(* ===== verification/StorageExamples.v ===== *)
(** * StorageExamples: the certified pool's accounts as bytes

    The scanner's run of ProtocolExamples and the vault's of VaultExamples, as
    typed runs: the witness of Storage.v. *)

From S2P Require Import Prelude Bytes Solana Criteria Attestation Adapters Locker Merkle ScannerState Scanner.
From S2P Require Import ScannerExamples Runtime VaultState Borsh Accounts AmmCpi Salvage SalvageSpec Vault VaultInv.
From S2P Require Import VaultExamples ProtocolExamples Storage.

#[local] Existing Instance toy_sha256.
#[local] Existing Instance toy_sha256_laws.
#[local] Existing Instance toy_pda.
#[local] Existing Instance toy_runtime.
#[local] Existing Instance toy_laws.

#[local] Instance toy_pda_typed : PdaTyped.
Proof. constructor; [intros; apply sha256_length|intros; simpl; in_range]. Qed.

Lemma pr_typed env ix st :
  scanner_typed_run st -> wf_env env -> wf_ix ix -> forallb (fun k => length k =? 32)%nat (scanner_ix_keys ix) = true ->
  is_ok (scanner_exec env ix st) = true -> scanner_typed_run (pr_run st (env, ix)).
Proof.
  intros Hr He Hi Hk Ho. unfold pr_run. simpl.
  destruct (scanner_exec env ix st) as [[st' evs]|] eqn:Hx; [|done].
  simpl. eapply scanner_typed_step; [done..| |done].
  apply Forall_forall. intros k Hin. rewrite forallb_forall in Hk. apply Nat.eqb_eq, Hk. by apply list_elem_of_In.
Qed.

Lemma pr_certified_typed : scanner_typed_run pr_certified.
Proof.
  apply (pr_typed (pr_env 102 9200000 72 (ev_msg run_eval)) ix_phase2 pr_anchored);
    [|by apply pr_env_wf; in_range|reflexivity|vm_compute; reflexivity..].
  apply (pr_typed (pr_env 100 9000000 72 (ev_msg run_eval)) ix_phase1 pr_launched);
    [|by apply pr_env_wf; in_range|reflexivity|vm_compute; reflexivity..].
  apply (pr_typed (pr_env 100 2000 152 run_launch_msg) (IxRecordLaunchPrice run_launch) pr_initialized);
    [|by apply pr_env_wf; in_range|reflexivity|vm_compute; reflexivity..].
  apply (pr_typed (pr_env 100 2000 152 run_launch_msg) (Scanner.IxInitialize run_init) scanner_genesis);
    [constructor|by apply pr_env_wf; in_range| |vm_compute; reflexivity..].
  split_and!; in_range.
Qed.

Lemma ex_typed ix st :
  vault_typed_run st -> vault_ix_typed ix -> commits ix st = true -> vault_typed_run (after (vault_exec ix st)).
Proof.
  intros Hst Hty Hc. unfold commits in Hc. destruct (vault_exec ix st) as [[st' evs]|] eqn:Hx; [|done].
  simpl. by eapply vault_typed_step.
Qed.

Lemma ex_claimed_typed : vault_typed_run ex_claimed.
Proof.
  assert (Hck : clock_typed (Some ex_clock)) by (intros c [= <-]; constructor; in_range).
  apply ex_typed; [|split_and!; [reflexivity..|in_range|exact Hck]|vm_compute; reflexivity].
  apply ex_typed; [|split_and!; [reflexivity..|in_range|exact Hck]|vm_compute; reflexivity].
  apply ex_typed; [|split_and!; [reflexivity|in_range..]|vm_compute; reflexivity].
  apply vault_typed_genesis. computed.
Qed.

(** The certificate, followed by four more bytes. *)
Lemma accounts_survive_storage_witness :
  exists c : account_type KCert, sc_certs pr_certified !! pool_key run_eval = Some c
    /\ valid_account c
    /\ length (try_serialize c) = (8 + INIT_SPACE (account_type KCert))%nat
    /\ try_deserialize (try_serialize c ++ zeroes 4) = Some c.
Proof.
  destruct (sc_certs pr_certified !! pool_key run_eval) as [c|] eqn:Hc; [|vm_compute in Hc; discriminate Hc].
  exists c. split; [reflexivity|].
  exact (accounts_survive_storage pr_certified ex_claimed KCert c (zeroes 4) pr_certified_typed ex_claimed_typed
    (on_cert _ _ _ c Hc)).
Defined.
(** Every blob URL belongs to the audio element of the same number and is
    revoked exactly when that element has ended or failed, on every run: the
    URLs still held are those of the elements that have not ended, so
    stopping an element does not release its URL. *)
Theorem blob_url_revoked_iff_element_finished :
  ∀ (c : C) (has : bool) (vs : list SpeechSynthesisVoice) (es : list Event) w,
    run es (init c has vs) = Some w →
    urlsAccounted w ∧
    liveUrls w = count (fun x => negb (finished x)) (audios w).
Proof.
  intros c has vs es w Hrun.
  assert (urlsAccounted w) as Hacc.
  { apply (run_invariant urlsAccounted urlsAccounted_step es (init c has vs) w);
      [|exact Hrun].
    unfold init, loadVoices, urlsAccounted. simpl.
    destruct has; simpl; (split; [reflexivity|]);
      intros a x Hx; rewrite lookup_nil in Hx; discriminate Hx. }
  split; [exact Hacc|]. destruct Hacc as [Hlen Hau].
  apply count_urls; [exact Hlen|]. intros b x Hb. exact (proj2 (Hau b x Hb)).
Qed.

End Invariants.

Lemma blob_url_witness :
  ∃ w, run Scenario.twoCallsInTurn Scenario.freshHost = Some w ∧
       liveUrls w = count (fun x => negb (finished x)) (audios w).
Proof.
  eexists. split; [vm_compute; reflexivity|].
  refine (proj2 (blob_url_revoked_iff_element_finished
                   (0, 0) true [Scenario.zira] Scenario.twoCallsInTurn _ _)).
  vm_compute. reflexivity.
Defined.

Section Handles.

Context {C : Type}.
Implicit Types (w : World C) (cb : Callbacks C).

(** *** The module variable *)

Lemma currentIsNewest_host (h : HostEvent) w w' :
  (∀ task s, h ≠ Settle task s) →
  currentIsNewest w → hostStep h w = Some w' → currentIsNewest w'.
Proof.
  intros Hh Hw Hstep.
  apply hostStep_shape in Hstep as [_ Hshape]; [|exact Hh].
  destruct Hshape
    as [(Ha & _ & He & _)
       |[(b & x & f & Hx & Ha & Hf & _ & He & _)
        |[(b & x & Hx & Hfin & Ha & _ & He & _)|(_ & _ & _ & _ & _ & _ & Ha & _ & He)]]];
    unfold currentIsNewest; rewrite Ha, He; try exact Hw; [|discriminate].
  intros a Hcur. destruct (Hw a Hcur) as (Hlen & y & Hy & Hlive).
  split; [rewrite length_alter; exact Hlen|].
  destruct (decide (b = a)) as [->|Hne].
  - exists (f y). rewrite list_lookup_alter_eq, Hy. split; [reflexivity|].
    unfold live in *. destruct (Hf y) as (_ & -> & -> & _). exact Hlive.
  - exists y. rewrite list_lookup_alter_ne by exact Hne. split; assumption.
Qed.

===

* **Task directions**: Restate the data word for word.

* **Result of the exercise**:
(* ===== verification/StorageExamples.v ===== *)
(** * StorageExamples: the certified pool's accounts as bytes

    The scanner's run of ProtocolExamples and the vault's of VaultExamples, as
    typed runs: the witness of Storage.v. *)

From S2P Require Import Prelude Bytes Solana Criteria Attestation Adapters Locker Merkle ScannerState Scanner.
From S2P Require Import ScannerExamples Runtime VaultState Borsh Accounts AmmCpi Salvage SalvageSpec Vault VaultInv.
From S2P Require Import VaultExamples ProtocolExamples Storage.

#[local] Existing Instance toy_sha256.
#[local] Existing Instance toy_sha256_laws.
#[local] Existing Instance toy_pda.
#[local] Existing Instance toy_runtime.
#[local] Existing Instance toy_laws.

#[local] Instance toy_pda_typed : PdaTyped.
Proof. constructor; [intros; apply sha256_length|intros; simpl; in_range]. Qed.

Lemma pr_typed env ix st :
  scanner_typed_run st -> wf_env env -> wf_ix ix -> forallb (fun k => length k =? 32)%nat (scanner_ix_keys ix) = true ->
  is_ok (scanner_exec env ix st) = true -> scanner_typed_run (pr_run st (env, ix)).
Proof.
  intros Hr He Hi Hk Ho. unfold pr_run. simpl.
  destruct (scanner_exec env ix st) as [[st' evs]|] eqn:Hx; [|done].
  simpl. eapply scanner_typed_step; [done..| |done].
  apply Forall_forall. intros k Hin. rewrite forallb_forall in Hk. apply Nat.eqb_eq, Hk. by apply list_elem_of_In.
Qed.

Lemma pr_certified_typed : scanner_typed_run pr_certified.
Proof.
  apply (pr_typed (pr_env 102 9200000 72 (ev_msg run_eval)) ix_phase2 pr_anchored);
    [|by apply pr_env_wf; in_range|reflexivity|vm_compute; reflexivity..].
  apply (pr_typed (pr_env 100 9000000 72 (ev_msg run_eval)) ix_phase1 pr_launched);
    [|by apply pr_env_wf; in_range|reflexivity|vm_compute; reflexivity..].
  apply (pr_typed (pr_env 100 2000 152 run_launch_msg) (IxRecordLaunchPrice run_launch) pr_initialized);
    [|by apply pr_env_wf; in_range|reflexivity|vm_compute; reflexivity..].
  apply (pr_typed (pr_env 100 2000 152 run_launch_msg) (Scanner.IxInitialize run_init) scanner_genesis);
    [constructor|by apply pr_env_wf; in_range| |vm_compute; reflexivity..].
  split_and!; in_range.
Qed.

Lemma ex_typed ix st :
  vault_typed_run st -> vault_ix_typed ix -> commits ix st = true -> vault_typed_run (after (vault_exec ix st)).
Proof.
  intros Hst Hty Hc. unfold commits in Hc. destruct (vault_exec ix st) as [[st' evs]|] eqn:Hx; [|done].
  simpl. by eapply vault_typed_step.
Qed.

Lemma ex_claimed_typed : vault_typed_run ex_claimed.
Proof.
  assert (Hck : clock_typed (Some ex_clock)) by (intros c [= <-]; constructor; in_range).
  apply ex_typed; [|split_and!; [reflexivity..|in_range|exact Hck]|vm_compute; reflexivity].
  apply ex_typed; [|split_and!; [reflexivity..|in_range|exact Hck]|vm_compute; reflexivity].
  apply ex_typed; [|split_and!; [reflexivity|in_range..]|vm_compute; reflexivity].
  apply vault_typed_genesis. computed.
Qed.

(** The certificate, followed by four more bytes. *)
Lemma accounts_survive_storage_witness :
  exists c : account_type KCert, sc_certs pr_certified !! pool_key run_eval = Some c
    /\ valid_account c
    /\ length (try_serialize c) = (8 + INIT_SPACE (account_type KCert))%nat
    /\ try_deserialize (try_serialize c ++ zeroes 4) = Some c.
Proof.
  destruct (sc_certs pr_certified !! pool_key run_eval) as [c|] eqn:Hc; [|vm_compute in Hc; discriminate Hc].
  exists c. split; [reflexivity|].
  exact (accounts_survive_storage pr_certified ex_claimed KCert c (zeroes 4) pr_certified_typed ex_claimed_typed
    (on_cert _ _ _ c Hc)).
Defined.
(** Every blob URL belongs to the audio element of the same number and is
    revoked exactly when that element has ended or failed, on every run: the
    URLs still held are those of the elements that have not ended, so
    stopping an element does not release its URL. *)
Theorem blob_url_revoked_iff_element_finished :
  ∀ (c : C) (has : bool) (vs : list SpeechSynthesisVoice) (es : list Event) w,
    run es (init c has vs) = Some w →
    urlsAccounted w ∧
    liveUrls w = count (fun x => negb (finished x)) (audios w).
Proof.
  intros c has vs es w Hrun.
  assert (urlsAccounted w) as Hacc.
  { apply (run_invariant urlsAccounted urlsAccounted_step es (init c has vs) w);
      [|exact Hrun].
    unfold init, loadVoices, urlsAccounted. simpl.
    destruct has; simpl; (split; [reflexivity|]);
      intros a x Hx; rewrite lookup_nil in Hx; discriminate Hx. }
  split; [exact Hacc|]. destruct Hacc as [Hlen Hau].
  apply count_urls; [exact Hlen|]. intros b x Hb. exact (proj2 (Hau b x Hb)).
Qed.

End Invariants.

Lemma blob_url_witness :
  ∃ w, run Scenario.twoCallsInTurn Scenario.freshHost = Some w ∧
       liveUrls w = count (fun x => negb (finished x)) (audios w).
Proof.
  eexists. split; [vm_compute; reflexivity|].
  refine (proj2 (blob_url_revoked_iff_element_finished
                   (0, 0) true [Scenario.zira] Scenario.twoCallsInTurn _ _)).
  vm_compute. reflexivity.
Defined.

Section Handles.

Context {C : Type}.
Implicit Types (w : World C) (cb : Callbacks C).

(** *** The module variable *)

Lemma currentIsNewest_host (h : HostEvent) w w' :
  (∀ task s, h ≠ Settle task s) →
  currentIsNewest w → hostStep h w = Some w' → currentIsNewest w'.
Proof.
  intros Hh Hw Hstep.
  apply hostStep_shape in Hstep as [_ Hshape]; [|exact Hh].
  destruct Hshape
    as [(Ha & _ & He & _)
       |[(b & x & f & Hx & Ha & Hf & _ & He & _)
        |[(b & x & Hx & Hfin & Ha & _ & He & _)|(_ & _ & _ & _ & _ & _ & Ha & _ & He)]]];
    unfold currentIsNewest; rewrite Ha, He; try exact Hw; [|discriminate].
  intros a Hcur. destruct (Hw a Hcur) as (Hlen & y & Hy & Hlive).
  split; [rewrite length_alter; exact Hlen|].
  destruct (decide (b = a)) as [->|Hne].
  - exists (f y). rewrite list_lookup_alter_eq, Hy. split; [reflexivity|].
    unfold live in *. destruct (Hf y) as (_ & -> & -> & _). exact Hlive.
  - exists y. rewrite list_lookup_alter_ne by exact Hne. split; assumption.
Qed.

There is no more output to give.